Las formas fractales, las formas en la que las partes se asemejan al todo, están presentes en la materia biológica, junto con las simetrías (las formas básicas que solo necesitan la mitad de información genética) y las espirales (las formas de crecimiento y desarrollo de la forma básica hacia la ocupación de un mayor espacio), como las formas más sofisticadas en el desarrollo evolutivo de la materia biológica en cuanto que se presentan en procesos en los que se producen saltos cualitativos en las formas biológicas, es decir posibilitan catástrofes (hechos extraordinarios) que dan lugar a nuevas realidades más complejas, como las hojas que presentan una morfología similar a la pequeña rama de la que forman parte que, a su vez, presentan una forma similar a la rama, que a su vez es similar a la forma del árbol, y sin embargo cualitativamente no es lo mismo una hoja (forma biológica simple), que una rama o un árbol (forma biológica compleja).

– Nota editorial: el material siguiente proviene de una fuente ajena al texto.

(** C2 (amended): for records with all fields populated, the row handed to
    the csv writer has the 16 documented values in the documented column
    order: title, address, coords[0], coords[1], phone_number, website,
    rating, url, the current hours status, and the hours of Monday to
    Sunday.  When the file can be opened and the csv writer takes every
    such row (none holds a cell the UTF-8 file cannot encode), the exporter
    returns the file name and the file holds the header first and then one
    line per record, in the order of the list. *)
Theorem export_to_csv_full_records (E : env) (results : list dict)
    (records : list PlaceRecord) (query_string : pystr) (w : world) :
  Forall2 populated results records →
  Forall2 (λ r p, csv_row r = Ok (documented_row p).*2) results records
  ∧ Forall (λ p, (documented_row p).*1 = fieldnames
                 ∧ length (documented_row p) = 16%nat) records
  ∧ (results ≠ [] →
     open_for_writing E (csv_filename E query_string) = true →
     Forall (λ p, csv_writer_error E (documented_row p).*2 = None) records →
     (export_to_csv E results query_string w).1
       = Some (csv_filename E query_string)
     ∧ files (export_to_csv E results query_string w).2
         !! csv_filename E query_string
       = Some ((VStr <$> fieldnames)
                 :: ((λ p, (documented_row p).*2) <$> records))).
Proof.
  intros Hpop. split; [|split].
  - eapply Forall2_impl; [exact Hpop|]. apply csv_row_populated.
  - induction Hpop as [|r p ? ? Hr _ IH]; constructor; [|done].
    by apply (documented_row_columns r).
  - intros Hne Hopen Hacc. unfold export_to_csv.
    destruct results as [|r rest]; [done|]. rewrite Hopen.
    pose proof (write_rows_accepted E _ _ [] (populated_lines E _ _ Hpop Hacc))
      as Hw.
    rewrite !app_nil_r in Hw. rewrite Hw. cbn [fst snd write_file files].
    split; [done|]. by rewrite lookup_insert_eq.
Qed.

Lemma sample_record_populated : populated sample_record sample_place_record.
Proof.
  repeat split; try reflexivity.
  exists sample_open_hours, sample_hours.
  repeat split; try reflexivity. repeat constructor.
Defined.

Lemma export_to_csv_full_records_witness :
  (export_to_csv (sample_env (Ok [])) [sample_record] (lit "Coffee Shops!!")
     empty_world).1
  = Some (lit "20240131_coffee-shops.csv")
  ∧ files (export_to_csv (sample_env (Ok [])) [sample_record]
             (lit "Coffee Shops!!") empty_world).2
      !! lit "20240131_coffee-shops.csv"
    = Some [VStr <$> fieldnames; (documented_row sample_place_record).*2].
Proof.
  refine (proj2 (proj2 (export_to_csv_full_records (sample_env (Ok []))
                          [sample_record] [sample_place_record]
                          (lit "Coffee Shops!!") empty_world _)) _ _ _).
  - constructor; [exact sample_record_populated | constructor].
  - discriminate.
  - reflexivity.
  - by repeat constructor.
Defined.





(** ** The file name sanitizer *)

(** Comparisons of code points, turned into linear arithmetic. *)
Ltac char_lia :=
  unfold is_plain, is_word, is_ascii, is_digit, is_upper, is_lower,
    hyphen, space, underscore in *;
  repeat match goal with
         | |- context [if ?b then _ else _] => destruct b eqn:?
         | H : context [if ?b then _ else _] |- _ => destruct b eqn:?
         end;
  try discriminate;
  rewrite ?orb_true_iff, ?andb_true_iff, ?orb_false_iff, ?andb_false_iff,
    ?N.leb_le, ?N.ltb_lt, ?N.eqb_eq, ?N.leb_gt, ?N.ltb_ge, ?N.eqb_neq in *;
  intuition (first [discriminate | lia]).

Lemma starts_with_hyphen_sub_hyphens (s : pystr) :
  starts_with_hyphen (sub_hyphens s) = starts_with_hyphen s.
Proof.
  induction s as [|c rest IH]; [done|]. cbn [sub_hyphens].
  destruct (c =? hyphen) eqn:Hc; cbn [andb]; [|by cbn; rewrite Hc].
  destruct (starts_with_hyphen rest) eqn:Hr; [|by cbn; rewrite Hc].
  rewrite IH. cbn. by rewrite Hc.
Qed.

Lemma sub_hyphens_no_double (s : pystr) : double_hyphen (sub_hyphens s) = false.
Proof.
  induction s as [|c rest IH]; [done|]. cbn [sub_hyphens].
  destruct ((c =? hyphen) && starts_with_hyphen rest) eqn:Hc; [done|].
  cbn [double_hyphen]. by rewrite starts_with_hyphen_sub_hyphens, Hc, IH.
Qed.

Lemma sub_hyphens_id (s : pystr) : double_hyphen s = false → sub_hyphens s = s.
Proof.
  induction s as [|c rest IH]; [done|]. cbn [double_hyphen sub_hyphens].
  intros [Hc Hr]%orb_false_iff. rewrite Hc. by rewrite IH.
Qed.

Lemma lstrip_no_double (s : pystr) :
  double_hyphen s = false → double_hyphen (lstrip s) = false.
Proof.
  induction s as [|c rest IH]; [done|]. intros H. cbn [lstrip].
  destruct (c =? hyphen); [|done].
  apply IH. cbn [double_hyphen] in H. by apply orb_false_iff in H as [_ ?].
Qed.

Lemma starts_with_hyphen_lstrip (s : pystr) : starts_with_hyphen (lstrip s) = false.
Proof.
  induction s as [|c rest IH]; [done|]. cbn [lstrip].
  destruct (c =? hyphen) eqn:Hc; [done|]. cbn. by rewrite Hc.
Qed.

Lemma lstrip_id (s : pystr) : starts_with_hyphen s = false → lstrip s = s.
Proof. destruct s as [|c rest]; [done|]. cbn. by intros ->. Qed.

Lemma rstrip_cons (c : codepoint) (rest : pystr) :
  rstrip (c :: rest)
  = if decide (rstrip rest = []) then (if c =? hyphen then [] else [c])
    else c :: rstrip rest.
Proof. cbn [rstrip]. by destruct (rstrip rest). Qed.

Lemma starts_with_hyphen_rstrip (s : pystr) :
  starts_with_hyphen s = false → starts_with_hyphen (rstrip s) = false.
Proof.
  destruct s as [|c rest]; [done|]. cbn [starts_with_hyphen]. intros Hc.
  rewrite rstrip_cons. case_decide; rewrite ?Hc; cbn; by rewrite ?Hc.
Qed.

Lemma rstrip_no_double (s : pystr) :
  double_hyphen s = false → double_hyphen (rstrip s) = false.
Proof.
  induction s as [|c rest IH]; [done|]. cbn [double_hyphen].
  intros [Hc Hr]%orb_false_iff. rewrite rstrip_cons.
  case_decide; [destruct (c =? hyphen); cbn; by rewrite ?andb_false_r|].
  cbn [double_hyphen]. rewrite (IH Hr), orb_false_r.
  destruct (c =? hyphen); [|done]. cbn in Hc |- *.
  by apply starts_with_hyphen_rstrip.
Qed.

Lemma ends_with_hyphen_rstrip (s : pystr) : ends_with_hyphen (rstrip s) = false.
Proof.
  induction s as [|c rest IH]; [done|]. rewrite rstrip_cons.
  case_decide as Hr.
  - destruct (c =? hyphen) eqn:Hc; [done|]. cbn. by rewrite Hc.
  - destruct (rstrip rest) as [|d r]; [done|]. exact IH.
Qed.

Lemma rstrip_id (s : pystr) : ends_with_hyphen s = false → rstrip s = s.
Proof.
  induction s as [|c rest IH]; [done|]. intros H. rewrite rstrip_cons.
  destruct rest as [|d r].
  - cbn in H |- *. by rewrite H.
  - rewrite (IH H). by case_decide.
Qed.

Lemma Forall_sub_hyphens (P : codepoint → Prop) (s : pystr) :
  Forall P s → Forall P (sub_hyphens s).
Proof.
  induction 1 as [|c rest Hc _ IH]; [done|]. cbn [sub_hyphens].
  destruct (_ && _); [done|by constructor].
Qed.

Lemma Forall_lstrip (P : codepoint → Prop) (s : pystr) :
  Forall P s → Forall P (lstrip s).
Proof.
  induction 1 as [|c rest Hc Hr IH]; [done|]. cbn [lstrip].
  destruct (c =? hyphen); [done|by constructor].
Qed.

Lemma Forall_rstrip (P : codepoint → Prop) (s : pystr) :
  Forall P s → Forall P (rstrip s).
Proof.
  induction 1 as [|c rest Hc Hr IH]; [done|]. rewrite rstrip_cons.
  case_decide; [|by constructor].
  destruct (c =? hyphen); [done|by repeat constructor].
Qed.

(** The three shape properties hold for every string and every table:
    the runs are collapsed and the ends trimmed after the lowercasing. *)
Lemma sanitize_filename_hyphens (U : unicode_db) (s : pystr) :
  double_hyphen (sanitize_filename U s) = false
  ∧ starts_with_hyphen (sanitize_filename U s) = false
  ∧ ends_with_hyphen (sanitize_filename U s) = false.
Proof.
  unfold sanitize_filename, strip. split; [|split].
  - apply rstrip_no_double, lstrip_no_double, sub_hyphens_no_double.
  - apply starts_with_hyphen_rstrip, starts_with_hyphen_lstrip.
  - apply ends_with_hyphen_rstrip.
Qed.

(** On ASCII input the lowercasing is the shift of the capital letters,
    whatever the tables say. *)
Lemma lower_from_ascii (U : unicode_db) (before s : pystr) :
  Forall (λ c, is_ascii c = true) s →
  lower_from U before s = (λ c, if is_upper c then c + 32 else c) <$> s.
Proof.
  intros Hs. revert before.
  induction Hs as [|c rest Hc _ IH]; intros before; [done|].
  cbn [lower_from]. unfold lower_char. by rewrite Hc, IH.
Qed.

Lemma sub_non_word_ascii (U : unicode_db) (s : pystr) :
  Forall (λ c, is_ascii c = true) s →
  Forall (λ c, is_ascii c = true ∧ is_word U c || (c =? hyphen) = true)
    (sub_non_word U (replace space hyphen s)).
Proof.
  intros Hs. apply Forall_forall. intros c Hc.
  apply list_elem_of_In, filter_In in Hc as [Hin Hc]. split; [|done].
  unfold replace in Hin. apply in_map_iff in Hin as (c0 & <- & Hin).
  apply list_elem_of_In in Hin.
  pose proof (proj1 (Forall_forall _ _) Hs c0 Hin) as H0. cbn in H0.
  clear -H0. char_lia.
Qed.

Lemma sanitize_filename_ascii_plain (U : unicode_db) (s : pystr) :
  Forall (λ c, is_ascii c = true) s →
  Forall (λ c, is_plain c = true) (sanitize_filename U s).
Proof.
  intros Hs%(sub_non_word_ascii U). unfold sanitize_filename, strip.
  apply Forall_rstrip, Forall_lstrip, Forall_sub_hyphens.
  unfold lower. rewrite lower_from_ascii.
  - apply Forall_fmap. eapply Forall_impl; [exact Hs|].
    cbn. intros c [Ha Hc]. clear -Ha Hc. char_lia.
  - eapply Forall_impl; [exact Hs|]. by intros c [Ha _].
Qed.

(** A string in sanitized ASCII form is left as it is. *)
Lemma sanitize_filename_fixpoint (U : unicode_db) (t : pystr) :
  Forall (λ c, is_plain c = true) t →
  double_hyphen t = false →
  starts_with_hyphen t = false →
  ends_with_hyphen t = false →
  sanitize_filename U t = t.
Proof.
  intros Hplain Hdouble Hstart Hend. unfold sanitize_filename, strip.
  assert (replace space hyphen t = t) as ->.
  { unfold replace. rewrite <- (map_id t) at 2. apply map_ext_Forall.
    eapply Forall_impl; [exact Hplain|]. cbn. intros c Hc. clear -Hc. char_lia. }
  assert (sub_non_word U t = t) as ->.
  { unfold sub_non_word. apply forallb_filter_id, forallb_forall.
    intros c Hc%list_elem_of_In.
    pose proof (proj1 (Forall_forall _ _) Hplain c Hc) as H0. cbn in H0.
    clear -H0. char_lia. }
  assert (lower U t = t) as ->.
  { unfold lower. rewrite lower_from_ascii.
    - rewrite <- (list_fmap_id t) at 2. apply list_fmap_ext.
      intros i c Hc%list_elem_of_lookup_2.
      pose proof (proj1 (Forall_forall _ _) Hplain c Hc) as H0. cbn in H0.
      clear -H0. char_lia.
    - eapply Forall_impl; [exact Hplain|]. cbn. intros c Hc. clear -Hc. char_lia. }
  by rewrite (sub_hyphens_id t Hdouble), (lstrip_id t Hstart), (rstrip_id t Hend).
Qed.

(** On ASCII input the sanitizer is idempotent. *)
Lemma sanitize_filename_ascii_idempotent (U : unicode_db) (s : pystr) :
  Forall (λ c, is_ascii c = true) s →
  sanitize_filename U (sanitize_filename U s) = sanitize_filename U s.
Proof.
  intros Hs. destruct (sanitize_filename_hyphens U s) as (Hd & Hl & Hr).
  by apply sanitize_filename_fixpoint; [apply sanitize_filename_ascii_plain|..].
Qed.

(** On ASCII input the result is made of word characters and hyphens. *)
Lemma sanitize_filename_ascii_word (U : unicode_db) (s : pystr) :
  Forall (λ c, is_ascii c = true) s →
  Forall (λ c, is_word U c || (c =? hyphen) = true ∧ c ≠ space)
    (sanitize_filename U s).
Proof.
  intros Hs. eapply Forall_impl; [by apply sanitize_filename_ascii_plain|].
  cbn. intros c Hc. clear -Hc. split; char_lia.
Qed.

Lemma lstrip_hyphens (s : pystr) : Forall (λ c, c = hyphen) s → lstrip s = [].
Proof. induction 1 as [|c rest -> _ IH]; [done|]. exact IH. Qed.

(** A query without a word character is sanitized to the empty string. *)
Lemma sanitize_filename_no_word (U : unicode_db) (s : pystr) :
  Forall (λ c, is_word U c = false) s → sanitize_filename U s = [].
Proof.
  intros Hs. unfold sanitize_filename, strip.
  rewrite lstrip_hyphens; [done|].
  apply Forall_sub_hyphens.
  assert (Forall (λ c, c = hyphen) (sub_non_word U (replace space hyphen s))) as Hh.
  { apply Forall_forall. intros c Hc.
    apply list_elem_of_In, filter_In in Hc as [Hin Hc].
    unfold replace in Hin. apply in_map_iff in Hin as (c0 & <- & Hin).
    apply list_elem_of_In in Hin.
    pose proof (proj1 (Forall_forall _ _) Hs c0 Hin) as H0. cbn in H0.
    destruct (N.eqb_spec c0 space) as [->|Hne]; [done|].
    rewrite H0 in Hc. cbn in Hc. by apply N.eqb_eq in Hc. }
  unfold lower. rewrite lower_from_ascii.
  - apply Forall_fmap. eapply Forall_impl; [exact Hh|]. by intros c ->.
  - eapply Forall_impl; [exact Hh|]. by intros c ->.
Qed.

Entre los fenómenos naturales que presentan características de fractales espaciales o temporales, se incluyen:
Pero además las formas fractales no solo se presentan en las formas espaciales de los objetos sino que se observan en la propia dinámica evolutiva de los sistemas complejos (ver teoría del caos). Dinámica que consta de ciclos (en los que partiendo de una realidad establecida simple acaban en la creación de una nueva realidad más compleja) que a su vez forman parte de ciclos más complejos los cuales forman parte del desarrollo de la dinámica de otro gran ciclo. Las evoluciones dinámicas de todos estos ciclos presentan las similitudes propias de los sistemas caóticos.

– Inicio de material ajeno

(** * RetailMind Lite: the analytics and decision-scoring core

    A shallow embedding of [models/forecasting.py], [models/risk_engine.py],
    [models/synergy_analyzer.py] and [models/simulator.py], with the
    properties of the specification stated and proved over it.

    Numbers.  The Python code computes with IEEE doubles (Python [float] and
    numpy [float64]).  Two models of them are used.

    The first reads the code over exact rationals extended with the special
    values the code can produce and test for: [NaN] (mean of an empty series,
    standard deviation of fewer than two points, 0/0) and the two infinities
    (numpy division of a non-zero number by zero).  Rounding, overflow and
    signed zeros are not modelled there; it carries the properties that do
    not hang on the last digits of a result: which branch raises, which guard
    returns, caps, signs and orders.

    The second is binary64 itself ([F64], [Simulator64], [Synergy64]).  It
    carries the properties on which rounding decides: an equation between two
    computed figures, or a threshold met exactly. *)

From Stdlib Require Import String Ascii DecimalString OrderedTypeEx.
From Stdlib Require Import ZArith QArith Qabs Qminmax Bool Lia Lqa.
From Stdlib Require Floats.
From Stdlib Require Import List Sorting.Sorted Permutation.
Import ListNotations.

Set Warnings "-inexact-float".

Open Scope Q_scope.

(** ** Exceptions *)

Inductive exn : Type :=
| ZeroDivisionError
| IndexError
| ValueError
| OverflowError
| LibraryError (msg : string).

Inductive result (A : Type) : Type :=
| Ok (a : A)
| Raise (e : exn).

Arguments Ok {A} a.
Arguments Raise {A} e.

Definition bind {A B} (r : result A) (k : A -> result B) : result B :=
  match r with
  | Ok a => k a
  | Raise e => Raise e
  end.

Notation "x <- r ;; k" := (bind r (fun x => k))
  (at level 61, r at next level, right associativity).

Definition raises {A} (r : result A) : Prop :=
  match r with Ok _ => False | Raise _ => True end.

Definition returns {A} (r : result A) : Prop :=
  match r with Ok _ => True | Raise _ => False end.

(** ** Floating-point values *)

Module Num.

Inductive fl : Type :=
| NaN
| PInf
| NInf
| Fin (q : Q).

(** Same value (meta-level; Python's [==] is [feqb] below). *)
Definition feq (x y : fl) : Prop :=
  match x, y with
  | NaN, NaN => True
  | PInf, PInf => True
  | NInf, NInf => True
  | Fin a, Fin b => a == b
  | _, _ => False
  end.

Definition is_fin (x : fl) : Prop :=
  match x with Fin _ => True | _ => False end.

Definition Qlt_bool (a b : Q) : bool := negb (Qle_bool b a).

(** [x < y]; every comparison with NaN is false. *)
Definition flt (x y : fl) : bool :=
  match x, y with
  | NaN, _ => false
  | _, NaN => false
  | PInf, _ => false
  | NInf, NInf => false
  | NInf, _ => true
  | Fin _, NInf => false
  | Fin a, Fin b => Qlt_bool a b
  | Fin _, PInf => true
  end.

Definition fgt (x y : fl) : bool := flt y x.

(** [x <= y] *)
Definition fle (x y : fl) : bool :=
  match x, y with
  | NaN, _ => false
  | _, NaN => false
  | NInf, _ => true
  | _, PInf => true
  | PInf, _ => false
  | Fin _, NInf => false
  | Fin a, Fin b => Qle_bool a b
  end.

La música puede contener formas fractales. La música tradicionalmente ha contado con especial facilidad a la hora de asimilar su lenguaje con el de las matemáticas. Los procesos de disminución y aumentación son reflejo de las cualidades de autosemejanza y autorreferencia, pudiendo continuar su lógica constructiva ad infinitum. Algunas obras clásicas de Beethoven, Bach y Mozart son ejemplos representativos según reveló un estudio.[cita requerida][25] El método que siguieron estos compositores, ya sea de manera intencionada o no, para integrar fractales y matemáticas era mediante una analogía entre una dimensión fractal y el número y la disposición de las diferentes notas de una obra o pieza.[26] [cita requerida]
Se usan tanto en la composición armónica y rítmica de una melodía como en la síntesis de sonidos. Esto se debe al uso de lo que en composición se llaman "micromodos", o pequeños grupos de tres notas, a partir de los cuales uno puede trabajarlos de manera horizontal (melódica), o vertical (armónica). A su vez, el ritmo puede ser trabajado en sucesiones temporales específicas, que son determinadas por sucesiones de fractales.
Por otra parte, las litografías del artista neerlandés Maurits Cornelis Escher (1898-1972) desarrollaron con frecuencia estructuras matemáticas complejas y avanzadas.
Con programas informáticos como Apophysis, Sterling o Ultra Fractal se pueden generar imágenes con técnicas diversas; cambiando parámetros, geometría de triángulos o con transformaciones aleatorias.